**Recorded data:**
(* ===== verification/KvTx.v ===== *)
(** Transactions over the store: src/kv/tx.cpp, [get_handle_by_name] of
    include/ccf/tx.h, src/kv/committable_tx.h, and the application of a serialised
    transaction, src/kv/deserialise.h with [fill_maps] of src/kv/store.h.

    A transaction is an object beside the store ([World]).  The handles a
    transaction keeps refer to its change sets and have no state of their own. *)

From S2P Require Import Prelude Serialized RaftTypes KvMap KvHandle KvSerialise KvStore.

Record Tx := MkTx {
  all_changes : gmap Name (Loc * ChangeSet);
  read_txid : option TxID;
  commit_view : Z;
  created_maps : gmap Name Loc;
  committed : bool;
  success : bool;
  tx_commit_version : Z;
  tx_flags : Z;
  entry_flags : Z
}.
#[export] Instance eta_Tx : Settable Tx := fun r =>
  MkTx (all_changes r) (read_txid r) (commit_view r) (created_maps r) (committed r) (success r)
    (tx_commit_version r) (tx_flags r) (entry_flags r).

Definition VIEW_UNKNOWN : Z := 0.

Definition create_tx : Tx := MkTx ∅ None VIEW_UNKNOWN ∅ false false NoVersion 0 0.

(** A transaction and the store it runs on. *)
Record World (P : Type) := MkWorld { w_store : Store P; w_tx : Tx }.
Arguments MkWorld {P}.
Arguments w_store {P}.
Arguments w_tx {P}.
#[export] Instance eta_World (P : Type) : Settable (World P) := fun r => MkWorld (w_store r) (w_tx r).

(** [EntryFlags] and [CommittableTx::Flag]. *)
Definition FORCE_LEDGER_CHUNK_AFTER : Z := 1.
Definition FORCE_LEDGER_CHUNK_BEFORE : Z := 2.
Definition TX_LEDGER_CHUNK_AT_NEXT_SIGNATURE : Z := 1.
Definition TX_SNAPSHOT_AT_NEXT_SIGNATURE : Z := 2.
Definition LEDGER_CHUNK_BEFORE_THIS_TX : Z := 4.

(** The names of the tables that [apply] looks for. *)
Definition SIGNATURES : Name := name_of "public:ccf.internal.signatures".
Definition SERIALISED_MERKLE_TREE : Name := name_of "public:ccf.internal.tree".
Definition SNAPSHOT_EVIDENCE : Name := name_of "public:ccf.internal.snapshot_evidence".
Definition ENCRYPTED_PAST_LEDGER_SECRET : Name := name_of "public:ccf.internal.historical_encrypted_ledger_secret".

Section tx.
Context {P : Type}.
Local Abbreviation M := (ST (Store P)).
Local Abbreviation T := (ST (World P)).

(** ** Reading *)

Definition get_map_and_change_set_by_name (map_name : Name) : T (Loc * option ChangeSet) :=
  w ← get;
  (match read_txid (w_tx w) with
   | Some _ => skip
   | None =>
       zoom w_tx (read_txid <~ Some (current_txid (w_store w)));;
       zoom w_tx (commit_view <~ term_of_next_version (w_store w))
   end);;
  w ← get;
  let version := from_option tx_version 0 (read_txid (w_tx w)) in
  map ←
    match get_map (w_store w) version map_name with
    | Some map => mret map
    | None =>
        match created_maps (w_tx w) !! map_name with
        | Some _ => throw (LogicError "Created map without creating handle over it")
        | None =>
            new_map ← zoom w_store (make_map map_name);
            zoom w_tx (created_maps <~ <[map_name := new_map]> (created_maps (w_tx w)));;
            mret new_map
        end
    end;
  zoom w_store (lock_map map);;
  o ← zoom w_store (map_at map);
  zoom w_store (unlock_map map);;
  mret (map, create_change_set (mo_map o) version).

(** Makes sure that there is a change set for the map. *)
Definition get_handle_by_name (map_name : Name) : T unit :=
  w ← get;
  match all_changes (w_tx w) !! map_name with
  | Some _ => skip
  | None =>
      '(map, change_set) ← get_map_and_change_set_by_name map_name;
      match change_set with
      | None => throw CompactedVersionConflict
      | Some cs => zoom w_tx (modify (fun t => t <| all_changes := <[map_name := (map, cs)]> (all_changes t) |>))
      end
  end.

(** An operation through the handle of a map. *)
Definition with_handle {A} (map_name : Name) (m : ST ChangeSet A) : T A :=
  get_handle_by_name map_name;;
  w ← get;
  match all_changes (w_tx w) !! map_name with
  | None => throw UndefinedBehaviour
  | Some (map, cs) =>
      let '(cs', r) := m cs in
      zoom w_tx (all_changes <~ <[map_name := (map, cs')]> (all_changes (w_tx w)));;
      match r with Ret a => mret a | Throw e => throw e end
  end.

(** ** Committing *)

Context (call_map_hook : Name -> Z -> Write -> outcome (option Hook)) (services : @Services P) (call : P -> M PendingTxInfo)
  (MovePendingTx : PendingTxInfo -> P).
(** the encryptor, and the digest of the commit evidence it derives *)
Context (encryptor : option Encryptor) (commit_evidence_digest : TxID -> outcome bytes).

Definition tx_flag_enabled (t : Tx) (f : Z) : bool := negb (Z.land (tx_flags t) f =? 0).

Definition tx_changes (t : Tx) : gmap Name MapChanges := (fun mc => (fst mc, Changes (snd mc))) <$> all_changes t.

(** The maps of a domain, one after the other. *)
Fixpoint serialise_maps (domain : SecurityDomain) (changes : list (Name * (Loc * ChangeSet))) (s : Store P) :
    ST Serialiser unit :=
  match changes with
  | [] => skip
  | (_, (map, cs)) :: changes =>
      match heap s !! map with
      | None => throw UndefinedBehaviour
      | Some o =>
          (if bool_decide (mo_domain o = domain) && mo_replicated o && has_writes cs
           then serialise_changes encryptor (mo_name o) (mo_domain o) cs false else skip);;
          serialise_maps domain changes s
      end
  end.

(** The entry, and the digest of the evidence. *)
Definition tx_serialise (claims_digest : option bytes) : T (bytes * bytes) :=
  w ← get;
  let t := w_tx w in
  if negb (committed t) then throw (LogicError "Transaction not yet committed")
  else if negb (success t) then throw (LogicError "Transaction aborted")
  else match claims_digest with
  | None => throw (LogicError "Missing claims")
  | Some claims =>
      let changes := ordered (all_changes t) in
      if negb (existsb (fun c => has_writes (snd (snd c))) changes) then mret ([], [])
      else match encryptor with
      | None => throw KvSerialiserException
      | Some e =>
          let tx_id := MkTxID (commit_view t) (tx_commit_version t) in
          match commit_evidence_digest tx_id with
          | Throw e => throw e
          | Ret evidence =>
              (if tx_flag_enabled t LEDGER_CHUNK_BEFORE_THIS_TX
               then zoom w_tx (entry_flags <~ Z.lor (entry_flags t) FORCE_LEDGER_CHUNK_BEFORE) else skip);;
              w ← get;
              let s := new_serialiser tx_id WriteSetWithCommitEvidenceAndClaims (entry_flags (w_tx w)) evidence claims false in
              match (serialise_maps PUBLIC changes (w_store w);; serialise_maps PRIVATE changes (w_store w)) s with
              | (_, Throw e) => throw e
              | (s, Ret _) =>
                  match get_raw_data encryptor s with Ret data => mret (data, evidence) | Throw e => throw e end
              end
          end
      end
  end.

(** The rest of [commit], once the changes are applied. *)
Definition tx_commit_applied (claims : option bytes) (version : Z) (hooks : list Hook) : T CommitResult :=
  w ← get;
  let t := w_tx w in
  (if tx_flag_enabled t TX_LEDGER_CHUNK_AT_NEXT_SIGNATURE then
     zoom w_store (set_flag LEDGER_CHUNK_AT_NEXT_SIGNATURE);;
     zoom w_tx (modify (fun t => t <| tx_flags := Z.ldiff (tx_flags t) TX_LEDGER_CHUNK_AT_NEXT_SIGNATURE |>))
   else skip);;
  (if tx_flag_enabled t TX_SNAPSHOT_AT_NEXT_SIGNATURE then
     zoom w_store (set_flag SNAPSHOT_AT_NEXT_SIGNATURE);;
     zoom w_tx (modify (fun t => t <| tx_flags := Z.ldiff (tx_flags t) TX_SNAPSHOT_AT_NEXT_SIGNATURE |>))
   else skip);;
  if version =? NoVersion then mret SUCCESS
  else
    catch
      ('(data, evidence) ← tx_serialise claims;
       if (length data =? 0)%nat then mret SUCCESS
       else
         zoom w_store (store_commit services call (MkTxID (commit_view t) version)
           (MovePendingTx (MkPendingTxInfo SUCCESS data (from_option id [] claims) evidence hooks)) false))
      (fun _ => zoom w_tx (committed <~ false);; throw KvSerialiserException).

Definition tx_commit (claims : option bytes) (track_read_versions : bool) (resolver : bool -> M (Z * Z)) : T CommitResult :=
  w ← get;
  let t := w_tx w in
  if committed t then throw (LogicError "Transaction already committed")
  else if is_empty (all_changes t) then
    zoom w_tx (committed <~ true;; success <~ true);;
    mret SUCCESS
  else
    '(c, hooks) ← zoom w_store
      (apply_changes call_map_hook (tx_changes t) resolver (created_maps t) None track_read_versions);
    zoom w_tx (success <~ bool_decide (is_Some c));;
    match c with
    | None => mret FAIL_CONFLICT
    | Some version =>
        zoom w_tx (committed <~ true;; tx_commit_version <~ version);;
        tx_commit_applied claims version hooks
    end.

(** ** Reserved transactions, for signatures *)

Definition create_reserved_tx (s : Store P) (reserved : TxID) : Tx :=
  create_tx <| tx_commit_version := tx_version reserved |> <| commit_view := tx_term reserved |>
    <| read_txid := Some (MkTxID (term_of_last_version s) (u64 (tx_version reserved - 1))) |>.

(** 32 zero bytes. *)
Definition empty_claims : bytes := replicate 32 0.

Definition commit_reserved : T PendingTxInfo :=
  w ← get;
  let t := w_tx w in
  if committed t then throw (LogicError "Transaction already committed")
  else if is_empty (all_changes t) then throw (LogicError "Reserved transaction cannot be empty")
  else
    let version := tx_commit_version t in
    '(c, hooks) ← zoom w_store
      (apply_changes call_map_hook (tx_changes t) (fun _ => mret (version, u64 (version - 1))) (created_maps t)
        (Some version) false);
    zoom w_tx (success <~ bool_decide (is_Some c));;
    match c with
    | None => throw (LogicError "Failed to commit reserved transaction")
    | Some _ =>
        force ← zoom w_store (must_force_ledger_chunk services version);
        (if (force : bool)
         then zoom w_tx (modify (fun t => t <| entry_flags := Z.lor (entry_flags t) FORCE_LEDGER_CHUNK_AFTER |>))
         else skip);;
        zoom w_tx (committed <~ true);;
        '(data, evidence) ← tx_serialise (Some empty_claims);
        zoom w_store (unset_flag LEDGER_CHUNK_AT_NEXT_SIGNATURE);;
        mret (MkPendingTxInfo SUCCESS data empty_claims evidence hooks)
    end.

(** ** Applying a serialised transaction *)

Record Filled := MkFilled {
  fi_version : Z;
  fi_view : Z;
  fi_changes : gmap Name MapChanges;
  fi_new_maps : gmap Name Loc;
  fi_claims_digest : option bytes;
  fi_commit_evidence_digest : option bytes
}.

(** A step of the deserialiser. *)
Definition run_de {A} (m : ST Deserialiser A) (d : Deserialiser) : M (A * Deserialiser) :=
  match m d with (d', Ret a) => mret (a, d') | (_, Throw e) => throw e end.

(** The change set at [v] that [deserialise_internal] starts from. *)
Definition change_set_at (map : Loc) (v : Z) : M (option ChangeSet) :=
  lock_map map;;
  o ← map_at map;
  unlock_map map;;
  mret (create_change_set (mo_map o) v).

(** The loop over the maps; nothing when a map appears twice. Every map takes bytes of the entry. *)
Fixpoint fill_loop (fuel : nat) (v : Z) (d : Deserialiser) (changes : gmap Name MapChanges)
    (new_maps : gmap Name Loc) : M (option (gmap Name MapChanges * gmap Name Loc * Deserialiser)) :=
  match fuel with
  | O => throw OutOfFuel
  | S fuel =>
      '(r, d) ← run_de next_map d;
      match r with
      | None => mret (Some (changes, new_maps, d))
      | Some map_name =>
          s ← get;
          '(map, new_maps) ←
            match get_map s v map_name with
            | Some map => mret (map, new_maps)
            | None => map ← make_map map_name; mret (map, <[map_name := map]> new_maps)
            end;
          match changes !! map_name with
          | Some _ => mret None
          | None =>
              cs ← change_set_at map v;
              '(cs, d) ← run_de (deserialise_changes cs) d;
              fill_loop fuel v d (<[map_name := (map, Changes cs)]> changes) new_maps
          end
      end
  end.

(** Nothing is [false]; [view] is what the caller passed for it. *)
Definition fill_maps (strict_versions is_historical : bool) (data : bytes) (public_only : bool) (view : Z)
    (ignore_strict_versions : bool) : M (option Filled) :=
  '(v, d) ← run_de (init encryptor (if public_only then Some PUBLIC else None) is_historical data) (new_deserialiser view);
  match v with
  | None => mret None
  | Some v =>
      s ← get;
      store_rollback services (MkTxID (term_of_last_version s) (u64 (v - 1))) (term_of_next_version s);;
      s ← get;
      if strict_versions && negb ignore_strict_versions && negb (store_version s =? u64 (v - 1)) then mret None
      else
        filled ← fill_loop (S (length (rr_mem (public_reader d)) + length (rr_mem (private_reader d)))) v d ∅ ∅;
        match filled with
        | None => mret None
        | Some (changes, new_maps, d) =>
            if at_end d then
              mret (Some (MkFilled v (de_term d) changes new_maps (de_claims_digest d) (de_commit_evidence_digest d)))
            else mret None
        end
  end.

(** [history->verify], which also sets the term to that of the signature. *)
Context (history_verify : Store P -> Z -> bool * Z).


(** [CFTExecutionWrapper::apply], with what the wrapper then reports. *)
Definition execution_apply (strict_versions is_historical : bool) (data : bytes) (public_only : bool)
    (expected_txid : option TxID) (term : Z) : M Executed :=
  let report r hooks term index := MkExecuted r hooks data term index in
  filled ← fill_maps strict_versions is_historical data public_only term true;
  match filled with
  | None => mret (report APPLY_FAIL [] term 0)
  | Some f =>
      if from_option (fun id => negb (fi_view f =? tx_term id) || negb (fi_version f =? tx_version id)) false expected_txid
      then mret (report APPLY_FAIL [] (fi_view f) (fi_version f))
      else
        '(applied, hooks) ← commit_deserialised call_map_hook (fi_changes f) (fi_version f) (fi_view f) (fi_new_maps f);
        if negb (applied : bool) then mret (report APPLY_FAIL hooks (fi_view f) (fi_version f))
        else
          let has name := bool_decide (is_Some (fi_changes f !! name)) in
          if has SIGNATURES && ((2 <? size (fi_changes f))%nat || negb (has SERIALISED_MERKLE_TREE))
          then mret (report APPLY_FAIL hooks (fi_view f) (fi_version f))
          else
            s ← get;
            let '(verified, term) :=
              if has SIGNATURES && has_history services then history_verify s (fi_view f) else (true, fi_view f) in
            if negb verified then mret (report APPLY_FAIL hooks term (fi_version f))
            else
              let result := if has SIGNATURES then PASS_SIGNATURE else PASS in
              let result := if has SNAPSHOT_EVIDENCE then PASS_SNAPSHOT_EVIDENCE else result in
              let result := if has ENCRYPTED_PAST_LEDGER_SECRET then PASS_ENCRYPTED_PAST_LEDGER_SECRET else result in
              (if has_history services then
                 record_call (HistoryAppendEntry data (from_option id [] (fi_commit_evidence_digest f))
                   (from_option id [] (fi_claims_digest f)))
               else skip);;
              mret (report result hooks term (fi_version f))
  end.
End tx.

**Activity:**
Among the lines above, repeat exactly those from the line with "None => mret FAIL_CONFLICT" to the line with "Definition create_reserved_tx (s", counting both ends.

**Written reply:**
    | None => mret FAIL_CONFLICT
    | Some version =>
        zoom w_tx (committed <~ true;; tx_commit_version <~ version);;
        tx_commit_applied claims version hooks
    end.

(** ** Reserved transactions, for signatures *)

Definition create_reserved_tx (s : Store P) (reserved : TxID) : Tx :=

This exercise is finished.